Despite the surge of innovation in solar storage and panel technology, Oolu founder Daniel Rosa says that many people living in rural areas of West Africa still walk miles to the nearest city to charge their cellphones and purchase kerosene for lanterns.
According to Rosa, the average rural family spends around $20 per month on energy-related costs. Considering that Senegal’s GDP per capita was just over $1,000 in 2012, this is a huge expense for many families.
Oolu’s in-home solar system is composed of three adjustable lights and two USB plugs, powered by a battery that holds a charge for up to six hours with maximum output.
For a low monthly fee, Oolu will install the system and perform all necessary maintenance, including free battery replacements and system upgrades.
The company is not disclosing its exact prices (and it anticipates the cost to differ slightly by region), but Rosa says that Oolu has been able to save families an average of 60 percent on total energy spending.
“These communities are, by and large, farmers of cash crops,” says Rosa. “The average Senegalese family is very large — the average household size is ten people — so each family has several cellphones that they need to charge twice a week.”
Oolu’s innovation isn’t the technology behind the solar products that they’re dispensing. The systems are produced by a large manufacturer, and similar products are already being used in areas of East Africa.
Instead, the company’s true feat is setting up a distribution model and payment infrastructure that West African families and community leaders are comfortable with.
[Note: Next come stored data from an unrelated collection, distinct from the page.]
(* ===== verification/Base.v ===== *)
(** * Foundations: digests, hex, schema ids and logical time

    Models src/src/base/hash.rs, src/src/base/schema.rs and
    src/src/base/time.rs.  The third-party primitives the crate calls
    (SHA-256, the ECMAScript float printer, Ed25519) are the operations of
    the class [Primitives]; nothing is assumed of them here. *)

From S2P Require Export Prelude.
From Stdlib Require Export Floats.SpecFloat.

(** ** 32-byte arrays *)

Abbreviation bytes := (list byte).

#[export] Instance byte_eq_dec : EqDecision byte := Byte.byte_eq_dec.
#[export] Program Instance byte_countable : Countable byte :=
  inj_countable Byte.to_N Byte.of_N _.
Next Obligation. intros b. apply Byte.of_to_N. Qed.

(** [pub type Hash256 = [u8; 32]]: the length is part of the type. *)
Record Hash256 := mk_hash {
  hash_bytes : bytes;
  hash_len : Is_true (length hash_bytes =? 32)
}.

Lemma hash_eq (h k : Hash256) : hash_bytes h = hash_bytes k → h = k.
Proof.
  destruct h as [a Ha], k as [b Hb]; simpl. intros ->. f_equal. apply proof_irrel.
Qed.

Lemma hash_length (h : Hash256) : length (hash_bytes h) = 32.
Proof. destruct h as [a Ha]; simpl. by apply bool_decide_unpack in Ha. Qed.

#[export] Instance hash_eq_dec : EqDecision Hash256.
Proof.
  refine (λ h k, cast_if (decide (hash_bytes h = hash_bytes k))); [by apply hash_eq | congruence].
Defined.

(** [<[u8; 32]>::try_from(slice)]. *)
Definition hash_of_bytes (b : bytes) : option Hash256 :=
  match decide (Is_true (length b =? 32)) with
  | left H => Some (mk_hash b H)
  | right _ => None
  end.

Lemma hash_of_to_bytes (h : Hash256) : hash_of_bytes (hash_bytes h) = Some h.
Proof.
  unfold hash_of_bytes. case_decide as E.
  - f_equal. by apply hash_eq.
  - destruct E. apply bool_decide_pack, hash_length.
Qed.

Lemma hash_of_bytes_Some b h : hash_of_bytes b = Some h ↔ hash_bytes h = b.
Proof.
  split.
  - unfold hash_of_bytes. case_decide; [|done]. by intros [= <-].
  - intros <-. apply hash_of_to_bytes.
Qed.

#[export] Instance hash_countable : Countable Hash256 :=
  inj_countable hash_bytes hash_of_bytes hash_of_to_bytes.

#[export] Instance cmp_hash : Cmp Hash256 := λ h k, cmp (hash_bytes h) (hash_bytes k).
#[export] Instance cmp_laws_hash : CmpLaws Hash256.
Proof. apply (cmp_laws_inj hash_bytes); [done | apply hash_eq]. Qed.

(** [[b; 32]]. *)
Definition hash_fill (b : byte) : Hash256 := mk_hash (replicate 32 b) I.
Definition zero_hash : Hash256 := hash_fill x00.

(** ** Third-party primitives *)

Class Primitives := {
  (** [sha2::Sha256]: the digest of a byte sequence. *)
  sha256 : bytes → Hash256;
  (** [ryu_js::Buffer::format_finite]. *)
  ryu_format_finite : spec_float → bytes;
  (** [ed25519_dalek::VerifyingKey::from_bytes] succeeds. *)
  ed25519_key_valid : Hash256 → bool;
  (** [VerifyingKey::verify_strict] accepts (key, message, signature). *)
  ed25519_verify_strict : Hash256 → bytes → bytes → bool;
  (** [SigningKey::verifying_key] of the 32 secret bytes. *)
  ed25519_public : Hash256 → Hash256;
  (** [SigningKey::sign]: secret bytes, message, 64 signature bytes. *)
  ed25519_sign : Hash256 → bytes → bytes;
}.

(** ** base/hash.rs *)

Section hash.
Context `{Primitives}.

(** [sha256_utf8]. *)
Definition sha256_utf8 (s : string) : Hash256 := sha256 (String.list_byte_of_string s).

(** [sha256_concat_ids]: the digest of the concatenated ids. *)
Definition sha256_concat_ids (ids : list Hash256) : Hash256 :=
  sha256 (concat (hash_bytes <$> ids)).
End hash.

(** One lowercase hex digit of [{:02x}]. *)
Definition hex_digit (n : N) : byte :=
  default x00 (Byte.of_N (if (n <? 10)%N then 48 + n else 87 + n)%N).

Definition hex_byte (b : byte) : bytes :=
  [hex_digit (Byte.to_N b / 16); hex_digit (Byte.to_N b `mod` 16)].

(** [hex_encode]. *)
Definition hex_encode (h : Hash256) : string :=
  String.string_of_list_byte (concat (hex_byte <$> hash_bytes h)).

(** The [nibble] helper of [hex_decode]. *)
Definition nibble (b : byte) : option N :=
  let n := Byte.to_N b in
  if (48 <=? n)%N && (n <=? 57)%N then Some (n - 48)%N
  else if (97 <=? n)%N && (n <=? 102)%N then Some (n - 97 + 10)%N
  else None.

(** The decoding loop: two nibbles per output byte. *)
Fixpoint hex_pairs (l : bytes) : option bytes :=
  match l with
  | [] => Some []
  | a :: b :: k =>
      hi ← nibble a; lo ← nibble b;
      out ← Byte.of_N (N.lor (N.shiftl hi 4) lo);
      (out ::.) <$> hex_pairs k
  | _ => None
  end.

(** [hex_decode]: exactly 64 lowercase hex characters. *)
Definition hex_decode (s : string) : option Hash256 :=
  let l := String.list_byte_of_string s in
  if negb (length l =? 64) then None else hex_pairs l ≫= hash_of_bytes.

(** ** base/schema.rs *)

Definition SchemaId := Hash256.

Definition schema_id `{Primitives} (name : string) : SchemaId := sha256_utf8 name.

Definition SPEC_VERSION : string := "0.4".
Definition SUPPORTED_SPEC_VERSIONS : list string := ["0.3"; "0.4"].
Definition DEFAULT_SPACE_NAME : string := "bellbook.default_space.v1".
Definition default_space `{Primitives} : Hash256 := sha256_utf8 DEFAULT_SPACE_NAME.

Definition SCHEMA_REQUEST : string := "bellbook.request.v1".
Definition SCHEMA_ACTION : string := "bellbook.action.v1".
Definition SCHEMA_RESPONSE : string := "bellbook.response.v1".
Definition SCHEMA_RESULT : string := "bellbook.result.v1".
Definition SCHEMA_RESULT_EXTERNAL : string := "bellbook.result.external_receipt.v1".
Definition SCHEMA_RESULT_EFFECT_CONFIRMATION : string :=
  "bellbook.result.effect_confirmation.v1".
Definition SCHEMA_CAPABILITY : string := "bellbook.capability.v1".
Definition SCHEMA_APPROVAL : string := "bellbook.approval.v1".
Definition SCHEMA_SUMMARY : string := "bellbook.summary.v1".
Definition SCHEMA_REFUSAL : string := "bellbook.refusal.v1".
Definition SCHEMA_USAGE : string := "bellbook.usage.v1".
Definition SCHEMA_VERDICT : string := "bellbook.verdict.v1".
Definition SCHEMA_PLAN : string := "bellbook.plan.v1".
Definition SCHEMA_RETRACTION : string := "bellbook.retraction.v1".
Definition SCHEMA_CANDIDATE : string := "bellbook.candidate.v1".
Definition SCHEMA_EVALUATION : string := "bellbook.evaluation.v1".
Definition SCHEMA_SELECTION : string := "bellbook.selection.v1".
Definition SCHEMA_REQUIREMENT : string := "bellbook.requirement.v1".
Definition SCHEMA_EVALUATION_V2 : string := "bellbook.evaluation.v2".
Definition SCHEMA_EVALUATION_ATTESTED : string := "bellbook.evaluation.attested.v1".

(** The schema set of epoch 0.3. *)
Definition SCHEMAS_V03 : list string :=
  [SCHEMA_REQUEST; SCHEMA_ACTION; SCHEMA_RESPONSE; SCHEMA_RESULT;
   SCHEMA_RESULT_EXTERNAL; SCHEMA_RESULT_EFFECT_CONFIRMATION;
   SCHEMA_CAPABILITY; SCHEMA_APPROVAL; SCHEMA_SUMMARY; SCHEMA_REFUSAL;
   SCHEMA_USAGE; SCHEMA_VERDICT; SCHEMA_PLAN; SCHEMA_RETRACTION;
   SCHEMA_CANDIDATE; SCHEMA_EVALUATION; SCHEMA_SELECTION].

(** Every frozen schema name of the current epoch. *)
Definition ALL_SCHEMAS : list string :=
  [SCHEMA_REQUEST; SCHEMA_ACTION; SCHEMA_RESPONSE; SCHEMA_RESULT;
   SCHEMA_RESULT_EXTERNAL; SCHEMA_RESULT_EFFECT_CONFIRMATION;
   SCHEMA_CAPABILITY; SCHEMA_APPROVAL; SCHEMA_SUMMARY; SCHEMA_REFUSAL;
   SCHEMA_USAGE; SCHEMA_VERDICT; SCHEMA_PLAN; SCHEMA_RETRACTION;
   SCHEMA_CANDIDATE; SCHEMA_EVALUATION; SCHEMA_SELECTION;
   SCHEMA_REQUIREMENT; SCHEMA_EVALUATION_V2; SCHEMA_EVALUATION_ATTESTED].

Definition schemas_for_epoch (spec_version : string) : option (list string) :=
  if spec_version =? "0.3" then Some SCHEMAS_V03
  else if spec_version =? "0.4" then Some ALL_SCHEMAS
  else None.

Definition schema_name_for_id `{Primitives} (id : SchemaId) : option string :=
  snd <$> list_find (λ n, schema_id n = id) ALL_SCHEMAS.

(** ** base/time.rs *)

(** [Time = u64]: the logical commit counter. *)
Definition Time := N.

Record TimeSource := { ts_next : N }.

Definition from_last_time (last_time : option Time) : TimeSource :=
  {| ts_next := saturating_add_u64 (default 0%N last_time) 1 |}.

(** [next_time]: the time handed out and the advanced counter. *)
Definition next_time (ts : TimeSource) : Time * TimeSource :=
  (ts_next ts, {| ts_next := saturating_add_u64 (ts_next ts) 1 |}).

Definition exhausted (ts : TimeSource) : bool := (u64_max - 1 <=? ts_next ts)%N.

Definition peek (ts : TimeSource) : Time := ts_next ts.

(** ** Hex identifiers have exactly one spelling *)

Lemma hex_pairs_byte b l : hex_pairs (hex_byte b ++ l) = (b ::.) <$> hex_pairs l.
Proof. destruct b; reflexivity. Qed.

Lemma nibble_Some a n : nibble a = Some n → a = hex_digit n ∧ (n < 16)%N.
Proof. destruct a; intros [= <-]; by split. Qed.

Lemma lt_16_cases (n : N) :
  (n < 16)%N → n ∈ [0; 1; 2; 3; 4; 5; 6; 7; 8; 9; 10; 11; 12; 13; 14; 15]%N.
Proof. intros. rewrite !elem_of_cons. lia. Qed.

Lemma nibbles_byte hi lo b :
  (hi < 16)%N → (lo < 16)%N → Byte.of_N (N.lor (N.shiftl hi 4) lo) = Some b →
  hex_byte b = [hex_digit hi; hex_digit lo].
Proof.
  intros Hhi%lt_16_cases Hlo%lt_16_cases.
  assert (Hall : Forall (λ h, Forall (λ l,
    match Byte.of_N (N.lor (N.shiftl h 4) l) with
    | Some b => hex_byte b = [hex_digit h; hex_digit l]
    | None => True
    end) [0; 1; 2; 3; 4; 5; 6; 7; 8; 9; 10; 11; 12; 13; 14; 15]%N)
    [0; 1; 2; 3; 4; 5; 6; 7; 8; 9; 10; 11; 12; 13; 14; 15]%N).
  { repeat constructor. }
  rewrite Forall_forall in Hall. specialize (Hall hi Hhi).
  rewrite Forall_forall in Hall. specialize (Hall lo Hlo). intros E. by rewrite E in Hall.
Qed.

Lemma hex_pairs_encode l : hex_pairs (concat (hex_byte <$> l)) = Some l.
Proof.
  induction l as [|b l IH]; [done|].
  change (hex_pairs (hex_byte b ++ concat (hex_byte <$> l)) = Some (b :: l)).
  by rewrite hex_pairs_byte, IH.
Qed.

Lemma hex_pairs_decode l b : hex_pairs l = Some b → concat (hex_byte <$> b) = l.
Proof.
  revert b. induction l as [l IH] using (induction_ltof1 _ length). unfold ltof in IH.
  destruct l as [|a [|c k]]; intros b Hb; [by injection Hb as <- | done |].
  simpl in Hb. destruct (nibble a) as [hi|] eqn:Ea; [|done].
  destruct (nibble c) as [lo|] eqn:Ec; [|done]. simpl in Hb.
  destruct (Byte.of_N _) as [o|] eqn:Eo; [|done]. simpl in Hb.
  destruct (hex_pairs k) as [out|] eqn:Ek; [|done]. simpl in Hb. injection Hb as <-.
  apply nibble_Some in Ea as [-> Hhi]. apply nibble_Some in Ec as [-> Hlo].
  change (hex_byte o ++ concat (hex_byte <$> out) = hex_digit hi :: hex_digit lo :: k).
  rewrite (nibbles_byte _ _ _ Hhi Hlo Eo). simpl. do 2 f_equal. apply IH; [simpl; lia | done].
Qed.

Lemma length_hex_bytes l : length (concat (hex_byte <$> l)) = 2 * length l.
Proof.
  induction l as [|b l IH]; [done|].
  change (length (hex_byte b ++ concat (hex_byte <$> l)) = 2 * S (length l)).
  rewrite length_app, IH. simpl. lia.
Qed.

(** Decoding inverts encoding. *)
Lemma hex_decode_encode h : hex_decode (hex_encode h) = Some h.
Proof.
  unfold hex_decode, hex_encode.
  rewrite String.list_byte_of_string_of_list_byte, length_hex_bytes, hash_length.
  simpl. rewrite hex_pairs_encode. simpl. apply hash_of_to_bytes.
Qed.

Lemma hex_encode_decode s h : hex_decode s = Some h → hex_encode h = s.
Proof.
  unfold hex_decode, hex_encode. case_match; [done|].
  destruct (hex_pairs _) as [b|] eqn:Eb; [|done]. simpl.
  rewrite hash_of_bytes_Some. intros ->.
  rewrite (hex_pairs_decode _ _ Eb). apply String.string_of_list_byte_of_string.
Qed.

(** ** Logical time *)

Lemma exhausted_false ts :
  exhausted ts = false → (ts_next ts + 1 < u64_max)%N.
Proof. unfold exhausted. rewrite N.leb_gt. unfold u64_max. lia. Qed.

Lemma next_time_fresh ts :
  exhausted ts = false →
  ts_next (next_time ts).2 = (ts_next ts + 1)%N ∧
  checked_add_u64 (peek ts) 1 = Some (ts_next ts + 1)%N.
Proof.
  intros He%exhausted_false. unfold next_time, checked_add_u64, saturating_add_u64, peek; simpl.
  rewrite N.min_l by lia. destruct (N.leb_spec (ts_next ts + 1) u64_max); [done | lia].
Qed.

(** ** Sequences of ids under one digest *)

Lemma concat_hashes_inj (l k : list Hash256) :
  concat (hash_bytes <$> l) = concat (hash_bytes <$> k) → l = k.
Proof.
  revert k. induction l as [|h l IH]; intros [|h' k]; rewrite ?fmap_cons; simpl; intros Heq.
  - done.
  - apply (f_equal length) in Heq. rewrite length_app, hash_length in Heq. simpl in Heq. lia.
  - apply (f_equal length) in Heq. rewrite length_app, hash_length in Heq. simpl in Heq. lia.
  - apply app_inj_1 in Heq as [Hh Hk]; [|by rewrite !hash_length].
    apply hash_eq in Hh as ->. f_equal. by apply IH.
Qed.

(** Two different byte strings with one digest. *)
Definition sha256_collision `{Primitives} : Prop :=
  ∃ a b : bytes, a ≠ b ∧ sha256 a = sha256 b.

Lemma sha256_eq_or_collision `{Primitives} a b :
  sha256 a = sha256 b → a = b ∨ sha256_collision.
Proof. intros Hs. destruct (decide (a = b)); [by left|]. right. by exists a, b. Qed.

Lemma sha256_concat_ids_binds `{Primitives} l k :
  sha256_concat_ids l = sha256_concat_ids k → l = k ∨ sha256_collision.
Proof.
  intros [Hc|]%sha256_eq_or_collision; [left; by apply concat_hashes_inj | by right].
Qed.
Oolu has partnered with Orange Money, a Senegalese money transfer company, so that customers can pay the monthly subscription fee from their mobile phones.
“We’re working with Orange Money to bring not only solar, but also mobile payments and mobile banking to millions of rural people,” says Rosa. “People talk about a solar revolution, but really it’s a solar mobile revolution.”
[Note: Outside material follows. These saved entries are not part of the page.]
(** A string literal is read back uniquely. *)
Lemma write_chars_inj cs ds r1 r2 :
  Forall (λ c, (c < 2097152)%N) cs → Forall (λ c, (c < 2097152)%N) ds →
  concat (escape <$> cs) ++ quote :: r1 = concat (escape <$> ds) ++ quote :: r2 →
  cs = ds ∧ r1 = r2.
Proof.
  intros Hcs. revert ds. induction Hcs as [|c cs Hc Hcs IH]; intros ds Hds.
  - destruct Hds as [|d ds Hd Hds]; [by intros [= ->]|]. intros Heq.
    apply (f_equal unescape) in Heq. change (concat (escape <$> d :: ds))
      with (escape d ++ concat (escape <$> ds)) in Heq.
    rewrite <- app_assoc, unescape_escape in Heq by done. done.
  - destruct Hds as [|d ds Hd Hds]; intros Heq.
    + apply (f_equal unescape) in Heq. change (concat (escape <$> c :: cs))
        with (escape c ++ concat (escape <$> cs)) in Heq.
      rewrite <- app_assoc, unescape_escape in Heq by done. done.
    + change (concat (escape <$> c :: cs)) with (escape c ++ concat (escape <$> cs)) in Heq.
      change (concat (escape <$> d :: ds)) with (escape d ++ concat (escape <$> ds)) in Heq.
      rewrite <- !app_assoc in Heq. apply (f_equal unescape) in Heq.
      rewrite !unescape_escape in Heq by done. injection Heq as -> Heq.
      destruct (IH ds Hds Heq) as [-> ->]. done.
Qed.

Lemma chars_inj s t : str_wf s → str_wf t → chars s = chars t → s = t.
Proof.
  unfold str_wf. rewrite !andb_True, !bool_decide_spec. intros [_ Hs] [_ Ht] E.
  apply list_byte_of_string_inj. change (lit s = lit t). by rewrite <- Hs, <- Ht, E.
Qed.

Lemma write_string_inj s t r1 r2 :
  str_wf s → str_wf t → write_string s ++ r1 = write_string t ++ r2 → s = t ∧ r1 = r2.
Proof.
  intros Hs Ht Heq. unfold write_string in Heq. simpl in Heq. injection Heq as Heq.
  rewrite <- !app_assoc in Heq. simpl in Heq.
  apply write_chars_inj in Heq as [E ->]; [|apply utf8_chars_bound..].
  split; [by apply chars_inj | done].
Qed.

(** UTF-16 order is a total order on Rust strings. *)
Lemma encode_utf16_inj c d l k :
  is_scalar c = true → is_scalar d = true →
  encode_utf16 c ++ l = encode_utf16 d ++ k → c = d ∧ l = k.
Proof.
  unfold is_scalar. rewrite !orb_true_iff, !andb_true_iff, !N.ltb_lt, !N.leb_le. intros Hc Hd.
  unfold encode_utf16.
  destruct (N.ltb_spec c 65536), (N.ltb_spec d 65536); simpl; intros Heq.
  - by injection Heq.
  - injection Heq as Heq _. lia.
  - injection Heq as Heq _. lia.
  - injection Heq as H1 H2 ->. split; [lia | done].
Qed.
Prior to starting Oolu, Rosa’s co-founder Nilmi Senaratna worked with children in a rural region of Senegal through the Canadian International Development Agency.
“We were tutoring these kids at night, using flashlights and very bad quality lanterns and candles to study,” Senaratna says. “We would even use the dim light of a cellphone to study at night.”
Senaratna began thinking about ways to bring modern technology to communities that are very hesitant to trust outsiders. That’s why the company’s name, “Oolu,” is a word in the local language Wolof that translates to “trust.”
“Rural people are very used to being let down because so many organizations come in and promise wonderful things and then they don’t deliver,” says Senaratna. “Our name speaks to the fact that we’re holding ourselves to a very high standard; when we say we’ll be back with enough systems for your whole community in a week, we do that.”
Oolu has employed a team of 10 people, working on the ground in Senegal, to communicate with clients in-person and aid in the installation of systems.
After a year-long pilot, the company has signed up 500 clients in Senegal. Rosa and Senaratna say they expect to reach 1500 clients by the end of the summer, and they’re planning to launch in another French-speaking West African country in the near future.
And in-home solar systems are just the beginning. Oolu plans to eventually offer a variety of products, from agricultural technology to consumer electronics, to rural West African families using its combination of mobile payments and on-the-ground community support infrastructure.
“The reason why we got into this business in the first place was to work with rural communities to find ways to provide them the technology they really need,” says Rosa. “It’s not just about solar, we really hope to impact these communities beyond that by bringing modern services to rural people.”